#### PROBLEM STATEMENT:
Scan the entries below for the word "Hfin", then copy each line that holds it.

#### AVAILABLE RECORDS:

(** The text after the last record: all records are closed, or the last one is
    the final record of the source or a new one in its place. *)
Definition finished (ps : list Piece) (deleted : bool) (o : Output) : Prop :=
  behind ps o /\ (all = [] \/ deleted = true \/ terminator_bytes l final <> []) \/
  deleted = false /\ exists ps' p done f, ps = ps' ++ [p] /\ chain l done /\ Forall2 stored ps' done /\ out_ok l o /\
    o_sink o = mark ++ concat (done ++ [f]) /\ no_line_feed_after l done f /\ ends_record l f [] /\
    (p = Kept f /\ last all = Some f /\ half f = [] \/
     all <> [] /\ terminator_bytes l final = [] /\ exists fs, p = Written fs /\ rendered fs f).

Lemma behind_app ps o ps' out o' : behind ps o -> chain l out -> Forall2 stored ps' out -> out_ok l o' ->
  (forall r, no_line_feed l r (concat out)) -> o_sink o' = o_sink o ++ concat out -> behind (ps ++ ps') o'.
Proof.
  intros (done & Hc & Hst & _ & Hs) Hout Hst' Hok Hn Hs'. exists (done ++ out). split; [|split; [|split]].
  - apply chain_app; [done|done|]. intros r _. apply Hn.
  - by apply Forall2_app.
  - done.
  - by rewrite Hs', Hs, <- app_assoc, concat_app.
Qed.

Lemma is_terminator_whole x t fs : rendered fs x -> is_terminator l t -> half (x ++ t) = [].
Proof.
  intros [_ _ (vs & [Hx _] & _)] Ht. rewrite stray_whole by done. by destruct (terminator_units l t Ht).
Qed.

Lemma written_behind ps o fs x t o' : behind ps o -> rendered fs x -> is_terminator l t -> out_ok l o' ->
  o_sink o' = o_sink o ++ x ++ t -> behind (ps ++ [Written fs]) o'.
Proof.
  intros Hb Hx Ht Hok Hs. eapply (behind_app _ o _ [x ++ t]); [done| | |done| |].
  - constructor; [by eapply rendered_closed|by eapply is_terminator_whole|by intros _; left|constructor].
  - constructor; [|constructor]. by apply stored_written; [|right].
  - intros r. simpl. rewrite app_nil_r. by eapply rendered_follows.
  - by simpl; rewrite app_nil_r.
Qed.

Lemma write_each_runs ps fss xs t o : behind ps o -> Forall2 (fun fs x => rendered fs x) fss xs ->
  (fss <> [] -> is_terminator l t) ->
  runs (write_each sink_fails l t xs) o (fun _ o' => behind (ps ++ map Written fss) o').
Proof.
  intros Hb Hxs Ht. revert ps o Hb. induction Hxs as [|fs x fss xs Hx _ IH]; intros ps o Hb; cbn [write_each].
  - apply runs_ret. by rewrite app_nil_r.
  - specialize (Ht ltac:(done)). pose proof Hb as (done & _ & _ & Hok & _).
    apply runs_bind. eapply runs_mono; [by apply write_runs|]. cbn beta. intros [] o1 [Hs1 Hok1].
    apply runs_bind. eapply runs_mono; [by apply write_runs|]. cbn beta. intros [] o2 [Hs2 Hok2].
    cbn [map]. rewrite cons_middle, app_assoc. apply IH; [done|].
    eapply written_behind; eauto. by rewrite Hs2, Hs1, app_assoc.
Qed.

Lemma entry_fields k p before : entry k p before -> exists r, all !! k = Some r /\ p_terminator p = terminator_bytes l r /\
  ends_record l r (concat (drop (S k) all)).
Proof.
  intros [Hk _ Ht _ _]. destruct (record_at l content m mark_in k Hk) as (r & Hr & _ & He & _).
  exists r. by rewrite Hr in Ht.
Qed.

Lemma write_inserted_runs k p before ps o : behind ps o -> entry k p before ->
  runs (write_inserted sink_fails l (inserted_before p) (p_terminator p) fallback) o
    (fun _ o' => behind (ps ++ map Written before) o').
Proof.
  intros Hb He. destruct (entry_fields k p before He) as (r & _ & Ht & _). destruct He as [_ _ _ Hbef Hfb].
  unfold write_inserted. apply write_each_runs; [done|done|]. intros Hne. specialize (Hfb Hne). rewrite Ht.
  destruct (terminator_cases l r) as [->|Hterm]; [done|]. pose proof (terminator_nonempty l _ Hterm).
  by destruct (terminator_bytes l r).
Qed.

(** Copying the records from [j] to [k]. *)
Lemma copy_slice pos j k ps o : at_record pos j ps o -> (j <= k)%nat ->
  Forall (fun r => half r = []) (slice j k) -> tiled l (slice j k) ->
  runs (copy source sink_fails l window pos (off k)) o (fun _ o' => exists done out,
    chain l done /\ Forall2 stored ps done /\ out_ok l o' /\ o_sink o' = mark ++ concat (done ++ out) /\
    Forall2 stored (map Kept (slice j k)) out /\
    no_line_feed_after l done (concat out) /\ (chain l (slice j k) -> chain l out) /\ tiled l out /\
    (out = slice j k \/ exists r q rest, slice j k = r :: rest /\ out = quoted_record l q r :: rest /\
       closed l (quoted_record l q r) /\ terminator_bytes l r <> [])).
Proof.
  intros Hat Hjk Hwhole Ht. pose proof (off_le l content m mark_in k) as Hk.
  pose proof (slice_bytes l content m mark_in j k Hjk) as Hbytes.
  pose proof (off_add l content m mark_in j k Hjk) as Hadd.
  destruct Hat as [[-> (done & Hc & Hst & Hok & Hs)]|(-> & -> & -> & Hok & Hs)].
  - eapply runs_mono; [apply (copy_runs _ _ _ _ _ window_pos content); [done|done|lia]|]. cbn beta.
    intros [] o' (g & Hg & Hs' & Hok'). rewrite Hbytes in *.
    destruct (copied_records l e content m mark_whole layout_right o done j k g Hc Hok (or_introl Hs) Hwhole Ht Hg)
      as (out & Hout & Hrest).
    exists done, out. split; [done|]. split; [done|]. split; [done|]. split; [|done].
    by rewrite Hs', Hs, Hout, <- app_assoc, concat_app.
  - eapply runs_mono; [apply (copy_runs _ _ _ _ _ window_pos content); [done|done|lia]|]. cbn beta.
    intros [] o' (g & Hg & Hs' & Hok'). pose proof (nothing_ends_with_return l content m mark_whole o Hok Hs) as Hno.
    assert (g = []) as -> by (destruct Hg; [done|congruence]).
    assert (Hg0 : glued l o (concat (slice 0 k)) []) by (apply not_glued; tauto).
    destruct (copied_records l e content m mark_whole layout_right o [] 0 k [] ltac:(constructor) Hok
      (or_intror (conj Hs eq_refl)) Hwhole Ht Hg0) as (out & Hout & Hrest).
    exists [], out. split; [constructor|]. split; [constructor|]. split; [done|]. split; [|done].
    rewrite Hs', Hs. cbn [app]. rewrite <- Hout, <- Hbytes, drop_0, Nat.sub_0_r. cbn [app].
    rewrite (off_0 l content m mark_in) in *. rewrite <- (take_drop m (take (off k) content)), take_take, skipn_firstn_comm.
    f_equal. f_equal. lia.
Qed.

Lemma slice_whole j k : (j <= k <= length all)%nat -> (k = length all -> j < k -> half final = [])%nat ->
  Forall (fun r => half r = []) (slice j k) /\ tiled l (slice j k).
Proof.
  intros Hjk Hfin. destruct (decide (k = length all)) as [->|Hne].
  - destruct (off_tiled l content m j) as [Ht _]. rewrite slice_all. split; [|done].
    destruct (decide (j < length all)%nat) as [Hlt|]; [|rewrite drop_ge by lia; constructor].
    specialize (Hfin eq_refl Hlt). unfold final in Hfin.
    destruct (drop j all) as [|f rs _] eqn:Hd using rev_ind; [constructor|].
    assert (Hlast : last all = Some f) by by rewrite <- (take_drop j all), Hd, app_assoc, last_snoc.
    rewrite Hlast in Hfin. apply tiled_chain in Ht. apply Forall_app. split; [|by constructor].
    clear -Ht. by induction Ht; constructor.
  - assert (Hc : chain l (slice j k)) by (apply slice_chain; lia).
    split; [clear -Hc; by induction Hc; constructor|].
    rewrite <- (app_nil_r (slice j k)). apply chain_tiled; [done|constructor|]. intros r _ _. by left.
Qed.

Lemma copy_between pos j k ps o : at_record pos j ps o -> (j <= k < length all)%nat ->
  runs (copy source sink_fails l window pos (off k)) o (fun _ o' => behind (ps ++ map Kept (slice j k)) o').
Proof.
  intros Hat Hk. destruct (slice_whole j k) as [Hw Ht]; [lia|lia|].
  assert (Hc : chain l (slice j k)) by (apply slice_chain; lia).
  eapply runs_mono; [apply (copy_slice pos j k ps); done || lia|]. cbn beta.
  intros [] o' (done & out & Hd & Hst & Hok & Hs & Hst' & Hn & Hch & _). exists (done ++ out).
  split; [apply chain_app; auto|]. split; [by apply Forall2_app|]. done.
Qed.

Lemma copy_rest pos j ps deleted o : at_record pos j ps o -> (j <= length all)%nat ->
  (j < length all -> half final = [] /\ deleted = false)%nat ->
  (j = length all -> all = [] \/ deleted = true \/ terminator_bytes l final <> []) ->
  runs (copy source sink_fails l window pos (length content)) o
    (fun _ o' => finished (ps ++ map Kept (drop j all)) deleted o').
Proof.
  intros Hat Hj Hrest Hend. destruct (slice_whole j (length all)) as [Hw Ht]; [lia|intros; apply Hrest; lia|].
  rewrite <- (off_end l content m mark_in), <- slice_all.
  eapply runs_mono; [apply (copy_slice pos j (length all) ps); done || lia|]. cbn beta.
  intros [] o' (done & out & Hd & Hst & Hok & Hs & Hst' & Hn & Hch & Htl & Hcase).
  rewrite slice_all in *. destruct (decide (j = length all)) as [->|Hne].
  { left. split; [|by apply Hend]. rewrite drop_all in *. inversion Hst'; subst. exists (done ++ []).
    rewrite !app_nil_r in *. done. }
  destruct (Hrest ltac:(lia)) as [Hfin ->]. clear Hrest Hend.
  destruct (drop j all) as [|f rs _] eqn:Hdrop using rev_ind.
  { apply (f_equal length) in Hdrop. rewrite length_drop in Hdrop. simpl in Hdrop. lia. }
  assert (Hlast : last all = Some f) by by rewrite <- (take_drop j all), Hdrop, app_assoc, last_snoc.
  assert (Hshape : (exists out', out = out' ++ [f]) \/ closed l (concat out) /\ length out = 1%nat /\
    terminator_bytes l f <> []).
  { destruct Hcase as [->|(r & q & rest & Hsl & -> & Hqc & Hqt)]; [left; by exists rs|].
    destruct rest as [|f' rest _] using rev_ind; [right|left].
    - apply (app_inj_tail rs []) in Hsl as [-> ->]. simpl. by rewrite app_nil_r.
    - rewrite app_comm_cons in Hsl. apply app_inj_tail in Hsl as [_ ->]. by exists (quoted_record l q r :: rest). }
  pose proof (chain_tiled l done out Hd Htl Hn) as Hall. destruct Hshape as [[out' ->]|(Hc & Hone & Hterm)].
  - right. split; [done|]. exists (ps ++ map Kept rs), (Kept f), (done ++ out'), f.
    rewrite map_app, <- app_assoc. rewrite app_assoc in Hall. destruct (tiled_open l _ _ Hall) as (? & ? & ?).
    rewrite map_app in Hst'. apply Forall2_app_inv_l in Hst' as (o1 & o2 & Hst1 & Hst2 & Heq).
    apply Forall2_cons_inv_l in Hst2 as (g & o2' & Hg & Hnil & ->). apply Forall2_nil_inv_l in Hnil as ->.
    apply app_inj_tail in Heq as [-> ->]. rewrite <- app_assoc. split; [done|]. split; [done|].
    split; [by apply Forall2_app|]. do 4 (split; [done|]). left.
    unfold final in Hfin. by rewrite Hlast in Hfin.
  - left. destruct out as [|g [|? ?]]; try done. split; [|right; right; unfold final; by rewrite Hlast].
    exists (done ++ [g]). split; [|by split; [apply Forall2_app|]].
    apply chain_app; [done| |done]. simpl in Hc. rewrite app_nil_r in Hc. constructor; [done| |by intros _; left|constructor].
    by destruct Hc.
Qed.

Lemma last_record k r : S k = length all -> all !! k = Some r -> last all = Some r /\ final = r.
Proof.
  intros Hk Hr. unfold final. assert (Hl : last all = Some r) by (by rewrite last_lookup, <- Hk).
  by rewrite Hl.
Qed.

(** A record with no terminator is the last one. *)
Lemma entry_unterminated k p before : entry k p before -> p_terminator p = [] -> S k = length all.
Proof.
  intros He Ht. destruct (entry_fields k p before He) as (r & Hr & Hp & Hends). destruct He as [Hk _ _ _ _].
  destruct (decide (S k = length all)) as [?|Hne]; [done|]. exfalso.
  assert (Hrest : concat (drop (S k) all) <> []).
  { destruct (off_tiled l content m (S k)) as [Htl _].
    assert (Hlen : (0 < length (drop (S k) all))%nat) by (rewrite length_drop; lia).
    destruct (drop (S k) all) as [|r2 rs]; [simpl in Hlen; lia|].
    inversion Htl as [|? ? He2 _]; subst. apply ends_record_nonempty in He2. by destruct r2. }
  destruct (ended_closed l _ _ Hends Hrest) as [Hc _]. apply (closed_terminated l r Hc). congruence.
Qed.

Lemma entry_terminated k p before : entry k p before -> p_terminator p <> [] -> is_terminator l (p_terminator p).
Proof.
  intros He Ht. destruct (entry_fields k p before He) as (r & _ & Hp & _). rewrite Hp in *.
  by destruct (terminator_cases l r).
Qed.

Lemma final_unterminated k p before : entry k p before -> p_terminator p = [] -> terminator_bytes l final = [].
Proof.
  intros He Ht. destruct (entry_fields k p before He) as (r & Hr & Hp & _).
  destruct (last_record k r (entry_unterminated k p before He Ht) Hr) as [_ ->]. congruence.
Qed.

(** A new record in place of the last one, without a terminator. *)
Lemma replaced_last ps fs x o : behind ps o -> rendered fs x -> all <> [] -> terminator_bytes l final = [] ->
  runs (_ ← write sink_fails l x; _ ← write sink_fails l []; copy source sink_fails l window (length content) (length content))
    o (fun _ o' => finished (ps ++ [Written fs]) false o').
Proof.
  intros (done & Hc & Hst & Hok & Hs) Hx Hall Hterm.
  apply runs_bind. eapply runs_mono; [by apply write_runs|]. cbn beta. intros [] o1 [Hs1 Hok1].
  apply runs_bind. eapply runs_mono; [by apply write_runs|]. cbn beta. intros [] o2 [Hs2 Hok2].
  eapply runs_mono; [apply (copy_runs _ _ _ _ _ window_pos content); [done|done|lia]|]. cbn beta.
  rewrite Nat.sub_diag, take_0. intros [] o3 (g & Hg & Hs3 & Hok3).
  assert (g = []) as -> by (destruct Hg as [->|q _ _ _ Hlf]; [done|by destruct (width l)]).
  right. split; [done|]. exists ps, (Written fs), done, x. do 4 (split; [done|]).
  split; [by rewrite Hs3, Hs2, Hs1, Hs, !app_nil_r, concat_app, <- app_assoc; simpl; rewrite app_nil_r|].
  split; [|split].
  - intros r _. rewrite <- (app_nil_r x). by eapply rendered_follows.
  - destruct Hx as [Hne _ (vs & (_ & _ & _ & s & _ & _ & Hp & _) & _)]. by eapply by_source_end.
  - right. split; [done|]. split; [done|]. by exists fs.
Qed.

#### REPLY:
  intros Hjk Hfin. destruct (decide (k = length all)) as [->|Hne].
    specialize (Hfin eq_refl Hlt). unfold final in Hfin.
    rewrite Hlast in Hfin. apply tiled_chain in Ht. apply Forall_app. split; [|by constructor].
  destruct (Hrest ltac:(lia)) as [Hfin ->]. clear Hrest Hend.
    unfold final in Hfin. by rewrite Hlast in Hfin.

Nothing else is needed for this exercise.